BEGIN Data for processing

Definition winProbAdvice (lane : Z) (distance : string)
    (laneAdvData : option LaneAdvData) (winProb : option WinProbability)
  : list AdviceItem :=
  match winProb with
  | Some wp =>
      let wr := overall wp in
      let pod := podium wp in
      let head :=
        "Your personalized win chance is <strong>" ++ show_Z wr
        ++ "%</strong> (podium " ++ show_Z pod ++ "%) — " in
      (if 40 <=? wr then
         mkAdviceItem "🏆"
           (head ++ "you have a clear edge. Stay disciplined and execute your game plan.")
       else if 20 <=? wr then
         mkAdviceItem "🎲"
           (head ++ "competitive field. Smart tactics and clean execution will be key.")
       else
         mkAdviceItem "⚠️"
           (head ++ "tough opponents. Focus on clean laps, avoid crashes, and look for openings."))
      :: (if 15 <? strengthAdj wp then
            [mkAdviceItem "💪"
               ("You have a significant skill advantage (+"
                ++ show_Z (strengthAdj wp)
                ++ "% adjustment) over this field — control the pace and don't take unnecessary risks.")]
          else if strengthAdj wp <? -15 then
            [mkAdviceItem "🧠"
               ("You're facing stronger opponents ("
                ++ show_Z (strengthAdj wp)
                ++ "% skill gap) — race smart, draft efficiently, and pick your moments carefully.")]
          else [])
  | None =>
      match laneAdvData with
      | Some d =>
          match la_win_rate d with
          | Some w =>
              [mkAdviceItem "📍"
                 ("Lane " ++ show_Z lane ++ " has a "
                  ++ show_Z (js_round (w * 100))
                  ++ "% historical win rate in " ++ distance ++ "m.")]
          | None => []
          end
      | None => []
      end
  end.
(** ** Chord symbols *)

Section strings.
Implicit Types (c b : ascii) (s pre rest : string).

Lemma contains_char_cons c b s :
  PyStr.contains (String c "") (String b s) =
  bool_decide (c = b) || PyStr.contains (String c "") s.
Proof. simpl. by repeat case_decide; case_bool_decide. Qed.

Lemma contains_char_app c pre rest :
  PyStr.contains (String c "") (pre +:+ rest) =
  PyStr.contains (String c "") pre || PyStr.contains (String c "") rest.
Proof.
  induction pre as [|b pre IH].
  - done.
  - change (String b pre +:+ rest) with (String b (pre +:+ rest)).
    rewrite !contains_char_cons, IH. by rewrite orb_assoc.
Qed.

Lemma split_nonempty c s : exists h t, PyStr.split c s = h :: t.
Proof.
  induction s as [|b s (h & t & IH)]; simpl; [by eexists _, _|].
  case_decide; [by eexists _, _|]. rewrite IH. by eexists _, _.
Qed.

(** Without the separator the string is the only part. *)
Lemma split_no_sep c s :
  PyStr.contains (String c "") s = false -> PyStr.split c s = [s].
Proof.
  induction s as [|b s IH]; [done|].
  rewrite contains_char_cons. intros [Hb Hs]%orb_false_elim.
  apply bool_decide_eq_false in Hb. simpl.
  rewrite decide_False by congruence. by rewrite IH.
Qed.

(** The first part ends at the first separator. *)
Lemma split_app c pre rest :
  PyStr.contains (String c "") pre = false ->
  PyStr.split c (pre +:+ String c rest) = pre :: PyStr.split c rest.
Proof.
  induction pre as [|b pre IH]; intros Hp.
  - simpl. by rewrite decide_True.
  - rewrite contains_char_cons in Hp.
    apply orb_false_elim in Hp as [Hb Hp].
    apply bool_decide_eq_false in Hb.
    change (String b pre +:+ String c rest)
      with (String b (pre +:+ String c rest)).
    simpl. rewrite decide_False by congruence. by rewrite IH.
Qed.

(** A string with the character splits at its first occurrence. *)
Lemma first_occurrence c s :
  PyStr.contains (String c "") s = true ->
  exists pre rest,
    s = pre +:+ String c rest /\ PyStr.contains (String c "") pre = false.
Proof.
  induction s as [|b s IH]; [done|].
  rewrite contains_char_cons. destruct (decide (c = b)) as [-> | Hb].
  - intros _. by exists "", s.
  - rewrite bool_decide_eq_false_2 by done. simpl.
    intros (pre & rest & -> & Hp)%IH. exists (String b pre), rest.
    split; [done|]. rewrite contains_char_cons, Hp.
    by rewrite bool_decide_eq_false_2.
Qed.

(** The text up to the next separator, and what follows it. *)
Lemma next_segment c s :
  exists seg tail more,
    s = seg +:+ tail /\
    PyStr.contains (String c "") seg = false /\
    (tail = "" \/ exists t, tail = String c t) /\
    PyStr.split c s = seg :: more.
Proof.
  destruct (PyStr.contains (String c "") s) eqn:Hs.
  - destruct (first_occurrence c s Hs) as (pre & rest & -> & Hp).
    exists pre, (String c rest), (PyStr.split c rest).
    split; [done|]. split; [done|]. split; [by eauto|]. by apply split_app.
  - exists s, "", []. split; [|split; [done|split; [by left|]]].
    + clear. induction s as [|b s IH]; [done|].
      change (String b s +:+ "") with (String b (s +:+ "")). by rewrite <- IH.
    + by apply split_no_sep.
Qed.

Lemma lstrip_contains c s :
  PyStr.isspace c = false ->
  PyStr.contains (String c "") (PyStr.lstrip s) =
  PyStr.contains (String c "") s.
Proof.
  intros Hc. induction s as [|b s IH]; [done|].
  cbn [PyStr.lstrip]. destruct (PyStr.isspace b) eqn:Hb; [|done].
  rewrite IH, contains_char_cons.
  rewrite bool_decide_eq_false_2; [done | congruence].
Qed.

Lemma rstrip_contains c s :
  PyStr.isspace c = false ->
  PyStr.contains (String c "") (PyStr.rstrip s) =
  PyStr.contains (String c "") s.
Proof.
  intros Hc. induction s as [|b s IH]; [done|].
  rewrite contains_char_cons, <- IH. cbn [PyStr.rstrip].
  destruct (PyStr.rstrip s) as [|b' r] eqn:Hr.
  - destruct (PyStr.isspace b) eqn:Hb.
    + rewrite bool_decide_eq_false_2; [done | congruence].
    + by rewrite contains_char_cons.
  - by rewrite contains_char_cons.
Qed.

Lemma strip_contains c s :
  PyStr.isspace c = false ->
  PyStr.contains (String c "") (PyStr.strip s) =
  PyStr.contains (String c "") s.
Proof.
  intros Hc. unfold PyStr.strip.
  by rewrite rstrip_contains, lstrip_contains.
Qed.

(** A stripped string does not begin with white space. *)
Lemma lstrip_head s c r :
  PyStr.lstrip s = String c r -> PyStr.isspace c = false.
Proof.
  induction s as [|b s IH]; [done|]. cbn [PyStr.lstrip].
  destruct (PyStr.isspace b) eqn:Hb; [done|]. congruence.
Qed.

Lemma rstrip_keeps_head c s :
  PyStr.isspace c = false ->
  exists r, PyStr.rstrip (String c s) = String c r.
Proof.
  intros Hc. cbn [PyStr.rstrip]. rewrite Hc.
  destruct (PyStr.rstrip s); by eexists.
Qed.

Lemma rstrip_head s c r :
  PyStr.rstrip s = String c r -> exists s', s = String c s'.
Proof.
  destruct s as [|b s]; [done|]. cbn [PyStr.rstrip].
  destruct (PyStr.rstrip s); [destruct (PyStr.isspace b)|];
    intros [= <- _]; by eexists.
Qed.

Lemma strip_head s c r :
  PyStr.strip s = String c r -> PyStr.isspace c = false.
Proof.
  unfold PyStr.strip. intros (s' & Hs)%rstrip_head.
  by eapply lstrip_head.
Qed.

Lemma strip_keeps_head c s :
  PyStr.isspace c = false -> exists r, PyStr.strip (String c s) = String c r.
Proof.
  intros Hc. unfold PyStr.strip. cbn [PyStr.lstrip]. rewrite Hc.
  by apply rstrip_keeps_head.
Qed.

End strings.

Lemma re_match_root_nonempty s r : re_match_root s = Some r -> r <> "".
Proof.
  destruct s as [|c [|d s]]; simpl; [done|..];
    repeat case_match; by intros [= <-].
Qed.
(** * Smart Knowledge Assistant: ledger, history log, retrieval and ingestion

    A shallow embedding of [utils/history.py], [routers/rag.py],
    [routers/documents.py], [tasks/celery_tasks.py] and
    [utils/exception_handlers.py].

    - Python [str] values are lists of Unicode code points ([list N]).
    - The filesystem and the in-process dictionaries are finite maps; a
      file holds bytes, and the text files are read and written through
      UTF-8 as [open(path, mode, encoding="utf-8")] does it.
    - Functions that touch state are state transformers over [World];
      a raised exception is the [inl] summand of the result.
    - The embedding model, the vector index, the text splitter and
      [json.loads] are collaborators, gathered in the class [Backend]. *)

From Stdlib Require Import ZArith NArith List Lia Bool Decimal DecimalZ DecimalPos DecimalN.
From Stdlib Require Import Ascii String.
From stdpp Require Import base option list gmap.

Local Open Scope Z_scope.

(** ** Python text primitives *)

Module PyText.

Abbreviation pystr := (list N).

(** The content of a file, byte by byte. *)
Abbreviation bytes := (list N).

(** A Rocq string literal read as a Python [str] (one code point per character). *)
Definition lit (s : string) : pystr := map N_of_ascii (list_ascii_of_string s).

Definition LF : N := 10%N.
Definition CR : N := 13%N.

(** [str.isspace] on one code point: the set CPython's [str.strip()] removes. *)
Definition isspace (c : N) : bool :=
  ((9 <=? c) && (c <=? 13) || (28 <=? c) && (c <=? 32)
   || (c =? 133) || (c =? 160) || (c =? 5760)
   || (8192 <=? c) && (c <=? 8202)
   || (c =? 8232) || (c =? 8233) || (c =? 8239) || (c =? 8287) || (c =? 12288))%N.
(** The values that a forecast stores under each of the three keys. *)
Lemma values_of_forecast (stats : Np.table) (weekday_adjust weekend_adjust : list Q)
    (n : nat) :
  forall t : datetime,
    let new := forecast_records stats weekday_adjust weekend_adjust n t in
    values_of "load_mean" new = map (baseline_mean stats) (horizon n t) /\
    values_of "load_std" new = map (baseline_std stats) (horizon n t) /\
    values_of "load_mean_adjusted" new
    = map (fun t => baseline_mean stats t
                    + entry (if is_weekday t then weekday_adjust else weekend_adjust)
                        (Z.to_nat (hour t)))
          (horizon n t).
Proof.
  induction n as [| n IH]; intros t; [repeat split |].
  cbv zeta. unfold forecast_records. cbn [horizon map concat].
  destruct (IH (dt_add t one_hour)) as (Hm & Hs & Ha).
  unfold forecast_records in Hm, Hs, Ha.
  rewrite !filter_key_app, Hm, Hs, Ha. repeat split.
Qed.

(** X18.  When loading the table or computing the adjustment fails,
    [_update_data] raises that error before anything is stored: the
    provider is returned as it was, without a new record and with its
    old update time. *)
Theorem update_data_failure (now : datetime) (fs : filesystem)
    (self : provider datetime) (e : exn) :
  fst (load_data (config_of self) fs) = Err e \/
  (exists data_year_energy,
     fst (load_data (config_of self) fs) = Ok data_year_energy /\
     _calculate_adjustment (measurement_of self) data_year_energy = Err e) ->
  _update_data now fs self = (Err e, self, snd (load_data (config_of self) fs)).
Proof.
  unfold _update_data.
  destruct (load_data (config_of self) fs) as [loaded fs'].
  cbn [fst snd]. intros [-> | (data & -> & Hcal)]; [reflexivity |].
  now rewrite Hcal.
Qed.

(** X19.  With a full-year table, an adjustment and forecast hours
    that are dates of the calendar, [_update_data] succeeds: for each
    of the [prediction_hours] hours from [start_datetime] on, in order,
    it appends the baseline mean as [load_mean], the baseline deviation
    as [load_std] and the mean plus the adjustment of the hour's class
    and hour of day as [load_mean_adjusted], and sets the update time. *)
Theorem update_data_forecast (now : datetime) (fs : filesystem)
    (self : provider datetime) (data_year_energy : Np.table)
    (weekday_adjust weekend_adjust : list Q) :
  fst (load_data (config_of self) fs) = Ok data_year_energy ->
  year_shape data_year_energy ->
  _calculate_adjustment (measurement_of self) data_year_energy
  = Ok (weekday_adjust, weekend_adjust) ->
  Forall in_calendar
    (horizon (Z.to_nat (prediction_hours self)) (start_datetime self)) ->
  exists self',
    _update_data now fs self = (Ok tt, self', snd (load_data (config_of self) fs)) /\
    stores self self'
      (forecast_records data_year_energy weekday_adjust weekend_adjust
         (Z.to_nat (prediction_hours self)) (start_datetime self))
      (Some now).
Proof.
  intros Hload Hshape Hcal Hhours.
  destruct (adjustment_lengths _ _ _ _ Hcal) as [Hwd Hwe].
  assert (Hcov : Forall (covered data_year_energy)
                   (horizon (Z.to_nat (prediction_hours self)) (start_datetime self)))
    by (eapply Forall_impl; [exact Hhours | intros t; now apply covered_in_calendar]).
  destruct (update_hours_ok data_year_energy weekday_adjust weekend_adjust
              Hwd Hwe _ _ self Hcov) as (self1 & Hrun & Hstores).
  unfold _update_data.
  destruct (load_data (config_of self) fs) as [loaded fs'].
  cbn [fst snd] in *. subst loaded. rewrite Hcal, Hrun.
  eexists. split; [reflexivity |].
  destruct Hstores as (Hr & _ & Hrest). repeat split; try apply Hrest. exact Hr.
Qed.

(** X20.  Without any measurement the forecast is not corrected: on a
    full-year table, [_update_data] stores for every forecast hour a
    [load_mean_adjusted] equal to its [load_mean]. *)
Theorem update_data_without_measurement (now : datetime) (fs : filesystem)
    (self : provider datetime) (data_year_energy : Np.table) :
  max_datetime (measurement_of self) = None ->
  fst (load_data (config_of self) fs) = Ok data_year_energy ->
  year_shape data_year_energy ->
  Forall in_calendar
    (horizon (Z.to_nat (prediction_hours self)) (start_datetime self)) ->
  exists self' new,
    _update_data now fs self = (Ok tt, self', snd (load_data (config_of self) fs)) /\
    stores self self' new (Some now) /\
    length (values_of "load_mean" new) = Z.to_nat (prediction_hours self) /\
    Forall2 Qeq (values_of "load_mean_adjusted" new) (values_of "load_mean" new).
Proof.
  intros Hmax Hload Hshape Hhours.
  set (n := Z.to_nat (prediction_hours self)) in *.
  assert (Hcov : Forall (covered data_year_energy) (horizon n (start_datetime self)))
    by (eapply Forall_impl; [exact Hhours | intros t; now apply covered_in_calendar]).
  destruct (update_hours_ok data_year_energy (Np.zeros 24) (Np.zeros 24)
              eq_refl eq_refl n _ self Hcov) as (self1 & Hrun & Hstores).
  exists (set_update_datetime now self1),
    (forecast_records data_year_energy (Np.zeros 24) (Np.zeros 24) n
       (start_datetime self)).
  split; [| split; [| split]].
  - unfold _update_data.
    destruct (load_data (config_of self) fs) as [loaded fs'].
    cbn [fst snd] in *. subst loaded.
    unfold _calculate_adjustment. rewrite Hmax. fold n. now rewrite Hrun.
  - destruct Hstores as (Hr & _ & Hrest). repeat split; try apply Hrest. exact Hr.
  - destruct (values_of_forecast data_year_energy (Np.zeros 24) (Np.zeros 24) n
                (start_datetime self)) as (-> & _ & _).
    rewrite length_map. clear. generalize (start_datetime self).
    induction n as [| n IH]; intros t; cbn; auto.
  - destruct (values_of_forecast data_year_energy (Np.zeros 24) (Np.zeros 24) n
                (start_datetime self)) as (-> & _ & ->).
    clear. generalize (start_datetime self).
    induction n as [| n IH]; intros t; cbn [horizon map]; constructor; auto.
    destruct (is_weekday t); rewrite entry_zeros; lra.
Qed.
(** The daemon set comes second among the manifests.  With every [Get] of
    the pool timing out, the rollout applies the service account and panics on
    the nil selector of the pool it never got; with the image taken from the
    local daemon set and no node-selector map in the manifest, it panics on
    the assignment. *)
Lemma pool_timeout_panics :
  (fst (syncOvnkubeDaemonSet cfg1
          (start worldPoolTimeoutSecond None (Some "kubeconfig")))
   = Aborted (Panic "invalid memory address or nil pointer dereference")
   /\ emitted (syncOvnkubeDaemonSet cfg1)
        (start worldPoolTimeoutSecond None (Some "kubeconfig"))
      = EGetPool "dpu" (inl (Errorf "etcdserver: request timed out"))
        :: ([EClientNew (Some "kubeconfig") (inr "tenant");
             EListPods "tenant" {[ "app" := "ovnkube-master" ]}
               (inr [ {| PodIP := "10.0.0.1" |}; {| PodIP := "10.0.0.2" |} ]);
             EGetenv "OVNKUBE_IMAGE" "quay.io/ovnkube:latest"]
            ++ ERenderDir "./bindata/manifests/ovnkube-node"
                 (rolloutData cfg1 "quay.io/ovnkube:latest"
                    ["10.0.0.1"; "10.0.0.2"])
                 (inr ([saManifest] ++ dsManifest :: []))
               :: [EApplyObject
                     {| u_Kind := "ServiceAccount"; u_Name := "ovnkube-node";
                        u_NodeSelector := None; u_Owner := Some "one" |}
                     None])%list)
  /\ fst (syncOvnkubeDaemonSet cfg1
            (start worldLocalImage None (Some "kubeconfig")))
     = Aborted (Panic "assignment to entry in nil map").
Proof.
  split.
  - refine (proj1 (proj2 (syncOvnkubeDaemonSet_merge_preconditions cfg1
              (start worldPoolTimeoutSecond None (Some "kubeconfig"))
              (inl (Errorf "etcdserver: request timed out"))
              [EClientNew (Some "kubeconfig") (inr "tenant");
               EListPods "tenant" {[ "app" := "ovnkube-master" ]}
                 (inr [ {| PodIP := "10.0.0.1" |}; {| PodIP := "10.0.0.2" |} ]);
               EGetenv "OVNKUBE_IMAGE" "quay.io/ovnkube:latest"]
              (rolloutData cfg1 "quay.io/ovnkube:latest" ["10.0.0.1"; "10.0.0.2"])
              [saManifest] dsManifest []
              [EApplyObject
                 {| u_Kind := "ServiceAccount"; u_Name := "ovnkube-node";
                    u_NodeSelector := None; u_Owner := Some "one" |}
                 None]
              {| ds_Containers := []; ds_NodeSelector := u_NodeSelector dsManifest;
                 DesiredNumberScheduled := 0; NumberReady := 0 |}
              _ _ eq_refl eq_refl)) _).
    + exists []. reflexivity.
    + constructor; [eexists; reflexivity | constructor].
    + reflexivity.
  - refine (proj1 (proj1 (proj2 (proj2 (syncOvnkubeDaemonSet_merge_preconditions
              cfg1 (start worldLocalImage None (Some "kubeconfig"))
              (inr {| mcp_Name := "dpu"; mcp_ResourceVersion := "7";
                      mcp_Spec := desiredPool |})
              [EClientNew (Some "kubeconfig") (inr "tenant");
               EListPods "tenant" {[ "app" := "ovnkube-master" ]}
                 (inr [ {| PodIP := "10.0.0.1" |}; {| PodIP := "10.0.0.2" |} ]);
               EGetenv "OVNKUBE_IMAGE" "";
               EGetDaemonSet "openshift-ovn-kubernetes" "ovnkube-node"
                 (inr readyDaemonSet)]
              (rolloutData cfg1 "quay.io/ovnkube:latest" ["10.0.0.1"; "10.0.0.2"])
              [saManifest] dsManifestNoSelector []
              [EApplyObject
                 {| u_Kind := "ServiceAccount"; u_Name := "ovnkube-node";
                    u_NodeSelector := None; u_Owner := Some "one" |}
                 None]
              {| ds_Containers := []; ds_NodeSelector := None;
                 DesiredNumberScheduled := 0; NumberReady := 0 |}
              _ _ eq_refl eq_refl)))
            {| MatchLabels := {[ "node-role.kubernetes.io/dpu-worker" := "" ]};
               MatchExpressions := [] |} _ _ _)).
    + exists []. reflexivity.
    + constructor; [eexists; reflexivity | constructor].
    + reflexivity.
    + discriminate.
    + reflexivity.
Defined.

END Data for processing

* [Task statement]: Reproduce only the lines above spanning from the line containing "historical win rate" through the line containing "with (String b (pre +:+ String", word for word.

* [Result]:
                  ++ "% historical win rate in " ++ distance ++ "m.")]
          | None => []
          end
      | None => []
      end
  end.
(** ** Chord symbols *)

Section strings.
Implicit Types (c b : ascii) (s pre rest : string).

Lemma contains_char_cons c b s :
  PyStr.contains (String c "") (String b s) =
  bool_decide (c = b) || PyStr.contains (String c "") s.
Proof. simpl. by repeat case_decide; case_bool_decide. Qed.

Lemma contains_char_app c pre rest :
  PyStr.contains (String c "") (pre +:+ rest) =
  PyStr.contains (String c "") pre || PyStr.contains (String c "") rest.
Proof.
  induction pre as [|b pre IH].
  - done.
  - change (String b pre +:+ rest) with (String b (pre +:+ rest)).
    rewrite !contains_char_cons, IH. by rewrite orb_assoc.
Qed.

Lemma split_nonempty c s : exists h t, PyStr.split c s = h :: t.
Proof.
  induction s as [|b s (h & t & IH)]; simpl; [by eexists _, _|].
  case_decide; [by eexists _, _|]. rewrite IH. by eexists _, _.
Qed.

(** Without the separator the string is the only part. *)
Lemma split_no_sep c s :
  PyStr.contains (String c "") s = false -> PyStr.split c s = [s].
Proof.
  induction s as [|b s IH]; [done|].
  rewrite contains_char_cons. intros [Hb Hs]%orb_false_elim.
  apply bool_decide_eq_false in Hb. simpl.
  rewrite decide_False by congruence. by rewrite IH.
Qed.

(** The first part ends at the first separator. *)
Lemma split_app c pre rest :
  PyStr.contains (String c "") pre = false ->
  PyStr.split c (pre +:+ String c rest) = pre :: PyStr.split c rest.
Proof.
  induction pre as [|b pre IH]; intros Hp.
  - simpl. by rewrite decide_True.
  - rewrite contains_char_cons in Hp.
    apply orb_false_elim in Hp as [Hb Hp].
    apply bool_decide_eq_false in Hb.
    change (String b pre +:+ String c rest)
      with (String b (pre +:+ String c rest)).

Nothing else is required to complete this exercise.